▶ **Directions**: Set out exactly, line by line, the stretch of data below that begins at the line containing "rewrite tickIOQueue_eq, He." and ends at the line containing "Lemma tick_busy s0", with both ends kept.

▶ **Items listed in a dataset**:
^^^^^^^^

(* ===== verification/SimTick.v ===== *)
(** * A tick of the engine

    [executeTimeUnit] as a whole: it cannot panic on a well-formed state, keeps
    the invariant, advances the clock by one, and either runs exactly one
    process for one unit or idles because nobody is ready. *)

From S2P Require Import Prelude.
From S2P Require Import Float64.
From S2P Require Import Process.
From S2P Require Import Scheduler.
From S2P Require Import Simulator.
From S2P Require Import SimInvariant.
From S2P Require Import SimSteps.

(** ** The effect of a tick *)

(** Process [c] runs. *)
Record ran {Sd} (c : loc) (s s' : Simulator Sd) : Prop := {
  rn_elem : c ∈ processes s;
  rn_gantt : ganttChart s' =
    appendGantt (mkGantt (PID (deref (mem s) c)) (Name (deref (mem s) c)) (currentTime s)
                   (currentTime s + 1) (Color (deref (mem s) c))) (ganttChart s);
  rn_idle : totalIdleTime s' = totalIdleTime s;
  rn_remaining : RemainingTime (deref (mem s') c) = RemainingTime (deref (mem s) c) - 1;
  rn_positive : 1 <= RemainingTime (deref (mem s) c);
  rn_others : forall l, l <> c -> RemainingTime (deref (mem s') l) = RemainingTime (deref (mem s) l)
}.

(** Nobody runs, because nobody can; if no I/O makes progress either, the
    simulation is complete or waits for an arrival. *)
Record idled {Sd} (s s' : Simulator Sd) : Prop := {
  id_gantt : ganttChart s' =
    appendGantt (mkGantt (-1) "IDLE" (currentTime s) (currentTime s + 1) "#2C3E50") (ganttChart s);
  id_idle : totalIdleTime s' = totalIdleTime s +ᵢ 1;
  id_remaining : forall l, RemainingTime (deref (mem s') l) = RemainingTime (deref (mem s) l);
  id_nobody : forall l, l ∈ processes s ->
    State (deref (mem s') l) <> StateReady /\ State (deref (mem s') l) <> StateRunning;
  id_new : forall l, l ∈ processes s -> State (deref (mem s') l) = StateNew ->
    currentTime s < ArrivalTime (deref (mem s) l);
  id_progress :
    io_total s' < io_total s \/
    (exists l, l ∈ processes s /\ State (deref (mem s') l) = StateNew /\
       currentTime s < ArrivalTime (deref (mem s) l)) \/
    (forall l, l ∈ processes s -> State (deref (mem s') l) = StateTerminated)
}.

Record ticked {Sd} (s s' : Simulator Sd) : Prop := {
  tk_procs : processes s' = processes s;
  tk_length : length (mem s') = length (mem s);
  tk_time : currentTime s' = currentTime s + 1;
  tk_config : forall l, config (deref (mem s') l) = config (deref (mem s) l);
  tk_io : io_total s' <= io_total s;
  tk_work : (exists c, ran c s s') \/ idled s s';
  tk_state : state s' = state s
}.

(** The state in which a tick decides who runs. *)
Definition decision_state {Sd} `{Scheduler Sd} (s : Simulator Sd) : Simulator Sd :=
  tickIOQueue (checkArrivals s).

Section tick.
Context {Sd : Type} `{SchedulerLaws Sd}.
Implicit Types (s : Simulator Sd) (l : loc).

Lemma arrived_after s l :
  sim_wf (currentTime s) s -> l ∈ processes s ->
  State (deref (mem (arrive s l)) l) = StateNew -> currentTime s < ArrivalTime (deref (mem s) l).
Proof.
  intros [Hwf _] Hl. pose proof (wf_lt Hwf l Hl) as Hlt. unfold arrive.
  destruct (Z.leb_spec (ArrivalTime (deref (mem s) l)) (currentTime s)) as [Ha|Ha]; [|auto].
  case_bool_decide as Hs; simpl; [|done]. by rewrite deref_insert_eq by done.
Qed.

(** After [checkArrivals] the processes still new arrive later. *)
Lemma checkArrivals_arrived s l :
  sim_wf (currentTime s) s -> l ∈ processes s ->
  State (deref (mem (checkArrivals s)) l) = StateNew ->
  currentTime s < ArrivalTime (deref (mem s) l).
Proof.
  intros Hwf Hl. unfold checkArrivals.
  assert (Hgen : forall xs s0, sim_wf (currentTime s0) s0 -> (forall x, x ∈ xs -> x ∈ processes s0) ->
    l ∈ xs -> State (deref (mem (fold_left arrive xs s0)) l) = StateNew ->
    currentTime s0 < ArrivalTime (deref (mem s0) l)); [|by apply Hgen].
  induction xs as [|x xs IH]; intros s0 Hwf0 Hsub Hin; simpl; [by apply elem_of_nil in Hin|].
  destruct (arrive_keeps s0 x Hwf0 (Hsub x ltac:(left))) as [Hwf1 F1].
  rewrite <-(fr_time _ _ F1) in Hwf1.
  assert (Hsub1 : forall y, y ∈ xs -> y ∈ processes (arrive s0 x))
    by (intros y Hy; rewrite (fr_procs _ _ F1); apply Hsub; by right).
  pose proof (config_eq_inv _ _ (fr_config _ _ F1 l)) as (_ & _ & Harr & _).
  destruct (decide (l ∈ xs)) as [Hxs|Hxs].
  - intros Hn. specialize (IH _ Hwf1 Hsub1 Hxs Hn). rewrite (fr_time _ _ F1) in IH. congruence.
  - apply elem_of_cons in Hin as [->|]; [|done]. intros Hn.
    apply arrived_after; [done|apply Hsub; left|].
    revert Hn. apply (fr_new (arrive s0 x)).
    apply (fold_keeps arrive (currentTime (arrive s0 x))
      (fun y s2 => currentTime s2 = currentTime (arrive s0 x) /\ y ∈ processes s2)); [..|done|auto].
    + intros y s2 [Ht Hy] Hwf2. rewrite <-Ht in *. by apply arrive_keeps.
    + intros y s2 s3 F [Ht Hy]. split; [by rewrite (fr_time _ _ F)|by rewrite (fr_procs _ _ F)].
Qed.

(** ** The two halves of a tick *)

Lemma scheduleNextProcess_io s : ioQueue (scheduleNextProcess s) = ioQueue s.
Proof.
  unfold scheduleNextProcess. destruct (_ =? _)%nat; [done|].
  destruct (Schedule _ _ _ _) as [[l|] sched]; [|done].
  destruct (negb _); simpl; destruct (currentProcess s); try done; by destruct (_ =? _).
Qed.

Lemma dispatch_io s s' : dispatch s = Some s' -> ioQueue s' = ioQueue s.
Proof.
  unfold dispatch. destruct (currentProcess s) as [c|] eqn:Hc.
  - destruct (IsComplete _); [intros [= <-]; apply scheduleNextProcess_io|].
    destruct (shouldPreempt s) as [[]|]; simpl; intros [= <-]; [|done].
    rewrite scheduleNextProcess_io. unfold preemptCurrentProcess. by rewrite Hc.
  - intros [= <-]. apply scheduleNextProcess_io.
Qed.

Lemma decision_keeps s : sim_wf (currentTime s) s -> keeps (currentTime s) s (decision_state s).
Proof.
  intros Hwf. pose proof (checkArrivals_keeps s Hwf) as K1.
  destruct (tickIOQueue_keeps _ _ (proj1 K1)) as (K2 & _). by eapply keeps_trans.
Qed.

(** Arrivals, I/O countdown and the decision. *)
Lemma decision_spec s :
  sim_wf (currentTime s) s ->
  exists s', dispatch (tickIOQueue (checkArrivals s)) = Some s' /\ keeps (currentTime s) s s' /\
  (forall l, l ∈ processes s -> State (deref (mem s') l) = StateNew ->
     currentTime s < ArrivalTime (deref (mem s) l)) /\
  (currentProcess s' = None -> readyQueue s' = [] /\ (io_total s' < io_total s \/ ioQueue s' = [])).
Proof.
  intros Hwf. pose proof (checkArrivals_keeps s Hwf) as K1.
  set (s1 := checkArrivals s) in *.
  destruct (tickIOQueue_keeps _ s1 (proj1 K1)) as (K2 & _ & Hio).
  destruct (dispatch_keeps _ _ (proj1 K2)) as (s' & Hd & K3 & Hidle).
  exists s'. split; [done|]. split; [by eapply keeps_trans, keeps_trans|]. split.
  - intros l Hl Hnew. apply checkArrivals_arrived; [done|done|].
    apply (fr_new _ _ (proj2 K2)). by apply (fr_new _ _ (proj2 K3)).
  - intros Hn. split; [by apply Hidle|].
    destruct (decide (ioQueue s1 = [])) as [He|He].
    + right. rewrite (dispatch_io _ _ Hd). by rewrite tickIOQueue_eq, He.
    + left. specialize (Hio He).
      pose proof (frame_io_total _ _ (proj2 K1)). pose proof (frame_io_total _ _ (proj2 K3)). lia.
Qed.

Lemma sim_wf_quantum now v s : sim_wf now s -> sim_wf now (set_timeQuantumUsed v s).
Proof. done. Qed.

Lemma runCurrent_busy s c :
  sim_wf (currentTime s) s -> 0 <= currentTime s < max_int -> currentProcess s = Some c ->
  exists s', runCurrent s = Some s' /\ sim_wf (currentTime s + 1) s' /\
    executed (currentTime s) c s s'.
Proof.
  intros Hwf Ht Hc. unfold runCurrent. rewrite Hc.
  destruct (executeProcess_executed s c Hwf Ht Hc) as (s1 & -> & Hwf1 & EX & _ & Hcur).
  cbn [mbind option_bind].
  set (s2 := set_timeQuantumUsed _ s1).
  assert (Hwf2 : sim_wf (currentTime s + 1) s2) by done.
  assert (EX2 : executed (currentTime s) c s s2) by (destruct EX; split; assumption).
  assert (exists s3, checkIOBurst s2 = Some s3 /\ keeps (currentTime s + 1) s2 s3)
    as (s3 & -> & K3).
  { destruct Hcur as [Hcur|[Hcur _]].
    - destruct (checkIOBurst_keeps _ s2 c Hwf2 Hcur) as (s3 & ? & ? & _). eauto.
    - exists s2. split; [|by apply keeps_refl]. unfold checkIOBurst.
      change (currentProcess s2) with (currentProcess s1). by rewrite Hcur. }
  cbn [mbind option_bind].
  destruct (checkQuantum_keeps _ s3 (proj1 K3)) as (s4 & -> & K4).
  exists s4. split; [done|]. split; [apply K4|].
  eapply executed_frame; [|apply K4]. eapply executed_frame; [done|apply K3].
Qed.

Lemma currentTime_wrap s : 0 <= currentTime s < max_int -> currentTime s +ᵢ 1 = currentTime s + 1.
Proof. intros. unwrap. lia. Qed.

Lemma runCurrent_idle s :
  currentProcess s = None -> 0 <= currentTime s < max_int ->
  runCurrent s = Some (addGanttEntry (-1) "IDLE" (currentTime s) (currentTime s + 1) "#2C3E50"
                         (set_totalIdleTime (totalIdleTime s +ᵢ 1) s)).
Proof.
  intros Hc Ht. unfold runCurrent. rewrite Hc.
  change (currentTime (set_totalIdleTime _ s)) with (currentTime s).
  by rewrite currentTime_wrap.
Qed.

(** ** The tick *)

Lemma tick_busy s0 s s1 s2 c :
  keeps (currentTime s0) s0 s -> currentProcess s = Some c ->
  sim_wf (currentTime s0 + 1) s1 -> executed (currentTime s0) c s s1 ->
  frame (set_currentTime (currentTime s1 + 1) s1) s2 -> ticked s0 s2 /\ ran c s0 s2.
Proof.
  intros [Hwf F] Hc Hwf1 EX F2.
  pose proof (proj1 (wf_cur _ _ _ _ _ _ (proj1 Hwf) c) Hc) as [Hp Hs].
  pose proof (proc_wf_running _ _ (wf_procs _ _ _ _ _ _ (proj1 Hwf) c Hp) Hs) as Hrem.
  destruct EX as [Ep El Et Eg Ei Ec Er Eo Eio En Es].
  destruct F2 as [Gp Gl Gt Gg Gi Gc Gr Gio Gn Gs]. simpl in *.
  pose proof (config_eq_inv _ _ (fr_config _ _ F c)) as (EPid & EName & _ & _ & _ & _ & _ & ECol & _).
  apply and_wlog_l; [intros R; split|].
  - rewrite Gp, Ep. apply (fr_procs _ _ F).
  - rewrite Gl, El. apply (fr_length _ _ F).
  - congruence.
  - intros l. rewrite Gc, Ec. apply (fr_config _ _ F).
  - pose proof (frame_io_total _ _ F). unfold io_total in *. rewrite Gp, Ep.
    etransitivity; [|done]. apply zsum_le. intros l _. etransitivity; [apply Gio|apply Eio].
  - left. by exists c.
  - rewrite Gs, Es. apply (fr_state _ _ F).
  - split.
    + by rewrite <-(fr_procs _ _ F).
    + rewrite Gg, Eg, (fr_gantt _ _ F), EPid, EName, ECol. done.
    + rewrite Gi, Ei. apply (fr_idle _ _ F).
    + rewrite Gr, Er, (fr_remaining _ _ F). done.
    + rewrite <-(fr_remaining _ _ F). lia.
    + intros l Hl. rewrite Gr, Eo by done. apply (fr_remaining _ _ F).
Qed.

Lemma tick_idle s0 s s2 :
  keeps (currentTime s0) s0 s -> currentProcess s = None -> readyQueue s = [] ->
  io_total s < io_total s0 \/ ioQueue s = [] ->
  (forall l, l ∈ processes s0 -> State (deref (mem s) l) = StateNew ->
     currentTime s0 < ArrivalTime (deref (mem s0) l)) ->
  s2 = set_currentTime (currentTime s0 + 1)
         (addGanttEntry (-1) "IDLE" (currentTime s0) (currentTime s0 + 1) "#2C3E50"
            (set_totalIdleTime (totalIdleTime s +ᵢ 1) s)) ->
  ticked s0 s2 /\ idled s0 s2.
Proof.
  intros [[Hwf _] F] Hc Hr Hio Hnew ->.
  pose proof (frame_io_total _ _ F) as Htot.
  destruct F as [Fp Fl Ft Fg Fi Fc Fr Fio Fn Fs].
  assert (Hnobody : forall l, l ∈ processes s0 ->
    State (deref (mem s) l) <> StateReady /\ State (deref (mem s) l) <> StateRunning).
  { intros l Hl. rewrite <-Fp in Hl. split; intros Hs.
    - assert (l ∈ readyQueue s) as Hin by (by apply (wf_ready _ _ _ _ _ _ Hwf)).
      rewrite Hr in Hin. by apply elem_of_nil in Hin.
    - assert (currentProcess s = Some l) by (by apply (wf_cur _ _ _ _ _ _ Hwf)). congruence. }
  apply and_wlog_l; [intros I; split; simpl;
    [done|done|done|done|by change (io_total s <= io_total s0)|by right|done]|].
  split; simpl; [by rewrite Fg|by rewrite Fi|done|done|done|].
  change (io_total _ < io_total s0) with (io_total s < io_total s0).
  destruct Hio as [|Hio]; [by left|right].
  destruct (decide (Exists (fun l => State (deref (mem s) l) = StateNew) (processes s0)))
    as [He|He].
  - left. apply Exists_exists in He as (l & Hl & Hn). eauto.
  - right. intros l Hl. rewrite <-Forall_Exists_neg, Forall_forall in He.
    specialize (He l Hl). destruct (Hnobody l Hl).
    destruct (State (deref (mem s) l)) eqn:Hst; try done.
    assert (l ∈ ioQueue s) as Hin by (apply (wf_io _ _ _ _ _ _ Hwf); by rewrite Fp).
    rewrite Hio in Hin. by apply elem_of_nil in Hin.
Qed.

(** A tick, by what its decision part chose: that process runs, or nobody. *)
Lemma executeTimeUnit_decides s :
  sim_wf (currentTime s) s -> 0 <= currentTime s < max_int ->
  exists s1 s', dispatch (tickIOQueue (checkArrivals s)) = Some s1 /\ keeps (currentTime s) s s1 /\
    (forall l, l ∈ processes s -> State (deref (mem s1) l) = StateNew ->
       currentTime s < ArrivalTime (deref (mem s) l)) /\
    executeTimeUnit s = Some s' /\ sim_wf (currentTime s + 1) s' /\ ticked s s' /\
    match currentProcess s1 with Some c => ran c s s' | None => idled s s' end.
Proof.
  intros Hwf Ht. unfold executeTimeUnit.
  destruct (decision_spec s Hwf) as (s1 & -> & K1 & Hnew & Hidle). cbn [mbind option_bind].
  exists s1. pose proof K1 as [Hwf1 F1]. pose proof (fr_time _ _ F1) as Et. rewrite <-Et in Ht, Hwf1.
  destruct (currentProcess s1) as [c|] eqn:Hc.
  - destruct (runCurrent_busy s1 c Hwf1 Ht Hc) as (s2 & -> & Hwf2 & EX). cbn [mbind option_bind].
    eexists. do 4 (split; [done|]).
    pose proof (ex_time _ _ _ _ EX) as Et2.
    destruct (advanceClock_spec s2) as [Hwf3 F3]; [congruence|congruence|].
    rewrite Et2, Et in *. split; [done|].
    eapply (tick_busy s s1 s2 _ c); try done; try congruence.
  - rewrite (runCurrent_idle s1 Hc Ht). cbn [mbind option_bind].
    destruct (Hidle eq_refl) as (Hr & Hio).
    eexists. do 4 (split; [done|]). unfold advanceClock. simpl. rewrite Hr. simpl.
    rewrite (currentTime_wrap s1 Ht), Et in *. split.
    + destruct Hwf1 as [Hwf1 Hok]. split; [|done]. by eapply wf_core_mono; [|exact Hwf1]; lia.
    + by apply (tick_idle s s1).
Qed.

Lemma executeTimeUnit_spec s :
  sim_wf (currentTime s) s -> 0 <= currentTime s < max_int ->
  exists s', executeTimeUnit s = Some s' /\ sim_wf (currentTime s + 1) s' /\ ticked s s'.
Proof.
  intros Hwf Ht. destruct (executeTimeUnit_decides s Hwf Ht) as (_ & s' & _ & _ & _ & E & Hwf' & T & _).
  by exists s'.
Qed.
End tick.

^^^^^^^^

▶ **Task answer**:
    + right. rewrite (dispatch_io _ _ Hd). by rewrite tickIOQueue_eq, He.
    + left. specialize (Hio He).
      pose proof (frame_io_total _ _ (proj2 K1)). pose proof (frame_io_total _ _ (proj2 K3)). lia.
Qed.

Lemma sim_wf_quantum now v s : sim_wf now s -> sim_wf now (set_timeQuantumUsed v s).
Proof. done. Qed.

Lemma runCurrent_busy s c :
  sim_wf (currentTime s) s -> 0 <= currentTime s < max_int -> currentProcess s = Some c ->
  exists s', runCurrent s = Some s' /\ sim_wf (currentTime s + 1) s' /\
    executed (currentTime s) c s s'.
Proof.
  intros Hwf Ht Hc. unfold runCurrent. rewrite Hc.
  destruct (executeProcess_executed s c Hwf Ht Hc) as (s1 & -> & Hwf1 & EX & _ & Hcur).
  cbn [mbind option_bind].
  set (s2 := set_timeQuantumUsed _ s1).
  assert (Hwf2 : sim_wf (currentTime s + 1) s2) by done.
  assert (EX2 : executed (currentTime s) c s s2) by (destruct EX; split; assumption).
  assert (exists s3, checkIOBurst s2 = Some s3 /\ keeps (currentTime s + 1) s2 s3)
    as (s3 & -> & K3).
  { destruct Hcur as [Hcur|[Hcur _]].
    - destruct (checkIOBurst_keeps _ s2 c Hwf2 Hcur) as (s3 & ? & ? & _). eauto.
    - exists s2. split; [|by apply keeps_refl]. unfold checkIOBurst.
      change (currentProcess s2) with (currentProcess s1). by rewrite Hcur. }
  cbn [mbind option_bind].
  destruct (checkQuantum_keeps _ s3 (proj1 K3)) as (s4 & -> & K4).
  exists s4. split; [done|]. split; [apply K4|].
  eapply executed_frame; [|apply K4]. eapply executed_frame; [done|apply K3].
Qed.

Lemma currentTime_wrap s : 0 <= currentTime s < max_int -> currentTime s +ᵢ 1 = currentTime s + 1.
Proof. intros. unwrap. lia. Qed.

Lemma runCurrent_idle s :
  currentProcess s = None -> 0 <= currentTime s < max_int ->
  runCurrent s = Some (addGanttEntry (-1) "IDLE" (currentTime s) (currentTime s + 1) "#2C3E50"
                         (set_totalIdleTime (totalIdleTime s +ᵢ 1) s)).
Proof.
  intros Hc Ht. unfold runCurrent. rewrite Hc.
  change (currentTime (set_totalIdleTime _ s)) with (currentTime s).
  by rewrite currentTime_wrap.
Qed.

(** ** The tick *)

Lemma tick_busy s0 s s1 s2 c :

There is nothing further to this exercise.